(The data Opens)

Lemma locks_fp fp p' :
  fp ∈ (tab t).*1 -> hf p = None -> hf p' = Some fp -> hh p' = hh p ->
  pv p' = pv p -> dying p' = dying p -> status_of p' = status_of p ->
  (forall o, mem g !! fp = Some o -> knows p' (set_mem (<[fp := set_mutex (Locked i) o]> (mem g)) g) t) ->
  wp (lock_fp i fp p') good g.
Proof.
  destruct at_p as [E Hi]. intros Hfp E0 E1 E2 E3 E5 E4 K.
  destruct (object_of fp Hfp) as (o & n & Ho & _ & Hu & _).
  apply (wp_lock_fp _ _ _ _ _ _ Ho); [done| |done|].
  - rewrite held_by_us by done. congruence.
  - intros Hun. apply good_same; [|done].
    apply in_memory_acquire; rewrite ?E; try done. intros q [= <-]. by apply K.
Qed.

Lemma unlocks_fp fp p' :
  fp ∈ (tab t).*1 \/ pv p' = Some fp -> hf p = Some fp -> hf p' = None ->
  hh p' = hh p -> pv p' = pv p -> dying p' = dying p -> status_of p' = status_of p ->
  (forall o, mem g !! fp = Some o -> knows p' (set_mem (<[fp := set_mutex Unlocked o]> (mem g)) g) t) ->
  wp (unlock_fp i fp p') good g.
Proof.
  destruct at_p as [E Hi]. intros Hfp E0 E1 E2 E3 E5 E4 K.
  destruct (r_held l g t R i fp) as [o Ho]; [by rewrite E|].
  assert (Hlk : f_lock o = Locked i) by by apply (held_by_us fp).
  apply (wp_unlock_fp _ _ _ _ _ _ Ho); [done|]. apply good_same; [|done].
  apply in_memory_release; rewrite ?E; try done. intros q [= <-]. by apply K.
Qed.

(** A write to an object of the thread's own. *)
Lemma writes_private fp o o' p' :
  mem g !! fp = Some o -> pv p = Some fp -> pv p' = Some fp -> f_lock o = Uninit \/ f_lock o = Unlocked ->
  f_lock o' = Uninit \/ f_lock o' = Unlocked ->
  hh p' = hh p -> hf p' = hf p -> dying p' = dying p -> status_of p' = status_of p ->
  knows p' (set_mem (<[fp := o']> (mem g)) g) t ->
  good (Some p') (set_mem (<[fp := o']> (mem g)) g).
Proof.
  destruct at_p as [E Hi]. intros Ho P1 P2 U U' E2 E3 E5 E4 K. apply good_same; [|done].
  apply (in_memory_private l g t i _ fp o); rewrite ?E; try done.
  - intros j. by destruct U as [-> | ->].
  - intros j. by destruct U' as [-> | ->].
  - by intros q [= <-].
Qed.
End step.


(** ** Chains *)

Section walk.
Context {pc : Type} `{!Points pc}.
Variables (l : list (option pc)) (i : nat) (g : globals) (t : table).
Hypothesis R : in_memory l g t.

Lemma null_not_in : NULL ∉ (tab t).*1.
Proof.
  intros H. destruct (r_live l g t NULL 0 R H) as (o & _ & Ho & _). by rewrite (r_null _ _ _ R) in Ho.
Qed.

Lemma private_in_memory p fp :
  l !! i = Some (Some p) -> pv p = Some fp -> (fp ∉ (tab t).*1) /\ fp <> NULL.
Proof.
  intros Hl E. destruct (at_p l i p Hl) as [Ht _].
  destruct (r_private l g t R i fp) as (A & [o Ho] & _); [by rewrite Ht|].
  split; [done|]. intros ->. by rewrite (r_null _ _ _ R) in Ho.
Qed.

(** The search looks at the next object of the chain. *)
Lemma find_at id l1 l2 :
  filter (fun e => HASH e.2 = HASH id) (tab t) = l1 ++ l2 -> Forall (fun e => e.2 <> id) l1 ->
  find_id id (tab t) = find_id id l2 /\ forall e, e ∈ l2 -> e ∈ tab t.
Proof.
  intros El F. split.
  - unfold find_id. by rewrite <- (filter_bucket id (tab t)), El, list.filter_app, filter_none.
  - intros e He. assert (H : e ∈ filter (fun e => HASH e.2 = HASH id) (tab t)).
    { rewrite El. apply elem_of_app. by right. }
    by apply list_elem_of_filter in H as [_ H].
Qed.

(** The chain of an object of the table. *)
Lemma chain_of fp idx :
  fp ∈ (tab t).*1 -> obj g fp (fun o => idx = HASH (f_id o)) ->
  exists a, fh g !! Z.to_nat idx = Some a /\ a = hd_addr (bucket idx (tab t)) /\ fp ∈ bucket idx (tab t) /\
    linked (mem g) (bucket idx (tab t)) a.
Proof.
  intros Hfp (o & Ho & ->). destruct (r_live l g t fp 0 R Hfp) as (o' & id & Ho' & <- & Hid & _). simplify_eq.
  destruct (fh_lookup l g t (f_id o) R) as [a Ha]. exists a.
  pose proof (r_chain _ _ _ R _ _ (proj1 (HASH_range (f_id o))) Ha) as L.
  split_and!; [done|by apply linked_head in L| |done]. apply bucket_elem. eauto.
Qed.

(The data Closes)

Everything in the data above should be output exactly as it stands.

Lemma locks_fp fp p' :
  fp ∈ (tab t).*1 -> hf p = None -> hf p' = Some fp -> hh p' = hh p ->
  pv p' = pv p -> dying p' = dying p -> status_of p' = status_of p ->
  (forall o, mem g !! fp = Some o -> knows p' (set_mem (<[fp := set_mutex (Locked i) o]> (mem g)) g) t) ->
  wp (lock_fp i fp p') good g.
Proof.
  destruct at_p as [E Hi]. intros Hfp E0 E1 E2 E3 E5 E4 K.
  destruct (object_of fp Hfp) as (o & n & Ho & _ & Hu & _).
  apply (wp_lock_fp _ _ _ _ _ _ Ho); [done| |done|].
  - rewrite held_by_us by done. congruence.
  - intros Hun. apply good_same; [|done].
    apply in_memory_acquire; rewrite ?E; try done. intros q [= <-]. by apply K.
Qed.

Lemma unlocks_fp fp p' :
  fp ∈ (tab t).*1 \/ pv p' = Some fp -> hf p = Some fp -> hf p' = None ->
  hh p' = hh p -> pv p' = pv p -> dying p' = dying p -> status_of p' = status_of p ->
  (forall o, mem g !! fp = Some o -> knows p' (set_mem (<[fp := set_mutex Unlocked o]> (mem g)) g) t) ->
  wp (unlock_fp i fp p') good g.
Proof.
  destruct at_p as [E Hi]. intros Hfp E0 E1 E2 E3 E5 E4 K.
  destruct (r_held l g t R i fp) as [o Ho]; [by rewrite E|].
  assert (Hlk : f_lock o = Locked i) by by apply (held_by_us fp).
  apply (wp_unlock_fp _ _ _ _ _ _ Ho); [done|]. apply good_same; [|done].
  apply in_memory_release; rewrite ?E; try done. intros q [= <-]. by apply K.
Qed.

(** A write to an object of the thread's own. *)
Lemma writes_private fp o o' p' :
  mem g !! fp = Some o -> pv p = Some fp -> pv p' = Some fp -> f_lock o = Uninit \/ f_lock o = Unlocked ->
  f_lock o' = Uninit \/ f_lock o' = Unlocked ->
  hh p' = hh p -> hf p' = hf p -> dying p' = dying p -> status_of p' = status_of p ->
  knows p' (set_mem (<[fp := o']> (mem g)) g) t ->
  good (Some p') (set_mem (<[fp := o']> (mem g)) g).
Proof.
  destruct at_p as [E Hi]. intros Ho P1 P2 U U' E2 E3 E5 E4 K. apply good_same; [|done].
  apply (in_memory_private l g t i _ fp o); rewrite ?E; try done.
  - intros j. by destruct U as [-> | ->].
  - intros j. by destruct U' as [-> | ->].
  - by intros q [= <-].
Qed.
End step.


(** ** Chains *)

Section walk.
Context {pc : Type} `{!Points pc}.
Variables (l : list (option pc)) (i : nat) (g : globals) (t : table).
Hypothesis R : in_memory l g t.

Lemma null_not_in : NULL ∉ (tab t).*1.
Proof.
  intros H. destruct (r_live l g t NULL 0 R H) as (o & _ & Ho & _). by rewrite (r_null _ _ _ R) in Ho.
Qed.

Lemma private_in_memory p fp :
  l !! i = Some (Some p) -> pv p = Some fp -> (fp ∉ (tab t).*1) /\ fp <> NULL.
Proof.
  intros Hl E. destruct (at_p l i p Hl) as [Ht _].
  destruct (r_private l g t R i fp) as (A & [o Ho] & _); [by rewrite Ht|].
  split; [done|]. intros ->. by rewrite (r_null _ _ _ R) in Ho.
Qed.

(** The search looks at the next object of the chain. *)
Lemma find_at id l1 l2 :
  filter (fun e => HASH e.2 = HASH id) (tab t) = l1 ++ l2 -> Forall (fun e => e.2 <> id) l1 ->
  find_id id (tab t) = find_id id l2 /\ forall e, e ∈ l2 -> e ∈ tab t.
Proof.
  intros El F. split.
  - unfold find_id. by rewrite <- (filter_bucket id (tab t)), El, list.filter_app, filter_none.
  - intros e He. assert (H : e ∈ filter (fun e => HASH e.2 = HASH id) (tab t)).
    { rewrite El. apply elem_of_app. by right. }
    by apply list_elem_of_filter in H as [_ H].
Qed.

(** The chain of an object of the table. *)
Lemma chain_of fp idx :
  fp ∈ (tab t).*1 -> obj g fp (fun o => idx = HASH (f_id o)) ->
  exists a, fh g !! Z.to_nat idx = Some a /\ a = hd_addr (bucket idx (tab t)) /\ fp ∈ bucket idx (tab t) /\
    linked (mem g) (bucket idx (tab t)) a.
Proof.
  intros Hfp (o & Ho & ->). destruct (r_live l g t fp 0 R Hfp) as (o' & id & Ho' & <- & Hid & _). simplify_eq.
  destruct (fh_lookup l g t (f_id o) R) as [a Ha]. exists a.
  pose proof (r_chain _ _ _ R _ _ (proj1 (HASH_range (f_id o))) Ha) as L.
  split_and!; [done|by apply linked_head in L| |done]. apply bucket_elem. eauto.
Qed.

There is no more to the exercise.